- _Action item_
Only certain lines below are wanted: those starting at the line containing "Context (strerror hstrerror : Z -> string)." and ending at the line containing "Definition with_object (i", both included, each retyped exactly.

------ Recorded information ------

(* ===== verification/Udp.v ===== *)
(** * UDP objects (luasocket's [udp.c])

    An object is a descriptor with time limits in one of two classes: connected to
    one peer, or not.  Datagrams are received through an array on the C stack,
    whose size bounds what a call may store. *)

From S2P Require Import Prelude CString Lua Auxiliar Transport Socket Net SocketOps Inet Tcp.
Open Scope Z_scope.

Definition UDP_DATAGRAMSIZE : nat := Z.to_nat 8192.
Definition SOCK_DGRAM : Z := 2.

(** [static luaL_reg udp[]] *)
Definition udp : list (string * string) := [
  ("__gc", "meth_close"); ("__tostring", "auxiliar_tostring"); ("close", "meth_close"); ("dirty", "meth_dirty");
  ("getfd", "meth_getfd"); ("getpeername", "meth_getpeername"); ("getsockname", "meth_getsockname");
  ("receive", "meth_receive"); ("receivefrom", "meth_receivefrom"); ("send", "meth_send"); ("sendto", "meth_sendto");
  ("setfd", "meth_setfd"); ("setoption", "meth_setoption"); ("setpeername", "meth_setpeername");
  ("setsockname", "meth_setsockname"); ("settimeout", "meth_settimeout")
]%string.

Definition udp_open (r : registry) : registry :=
  let r := auxiliar_newclass "udp{connected}" udp r in
  let r := auxiliar_newclass "udp{unconnected}" udp r in
  let r := auxiliar_add2group "udp{connected}" "udp{any}" r in
  let r := auxiliar_add2group "udp{unconnected}" "udp{any}" r in
  let r := auxiliar_add2group "udp{connected}" "select{able}" r in
  auxiliar_add2group "udp{unconnected}" "select{able}" r.

Record t_udp : Type := UdpObject { u_sock : Z; u_tm : t_timeout }.

Section Udp.
Context {N : Type} `{Net N} (fuel : nat) (aton : bytes -> option Z).
Context (strerror hstrerror : Z -> string).
(** What memory holds that has just been allocated. *)
Context (noise : Z).

Record world : Type := World {
  classes : registry;
  class_of : gmap positive string;
  objects : gmap positive t_udp;
  net : N
}.

Definition with_object (i : positive) (o : t_udp) (k : N) (w : world) : world :=
  World (classes w) (class_of w) (<[i := o]> (objects w)) k.

Definition object (i : positive) : C world t_udp :=
  let! w := get in
  match objects w !! i with
  | Some o => ret o
  | None => stop (Undefined "no such object")
  end.

Definition on_sock {A} (i : positive) (m : C (@sock N) A) : C world A :=
  let! o := object i in
  zoom (fun w => Sock (u_sock o) (u_tm o) (net w))
    (fun s => with_object i (UdpObject (fd s) (tm s)) (os s)) m.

------

- _Reply to the task_
Context (strerror hstrerror : Z -> string).
(** What memory holds that has just been allocated. *)
Context (noise : Z).

Record world : Type := World {
  classes : registry;
  class_of : gmap positive string;
  objects : gmap positive t_udp;
  net : N
}.

Definition with_object (i : positive) (o : t_udp) (k : N) (w : world) : world :=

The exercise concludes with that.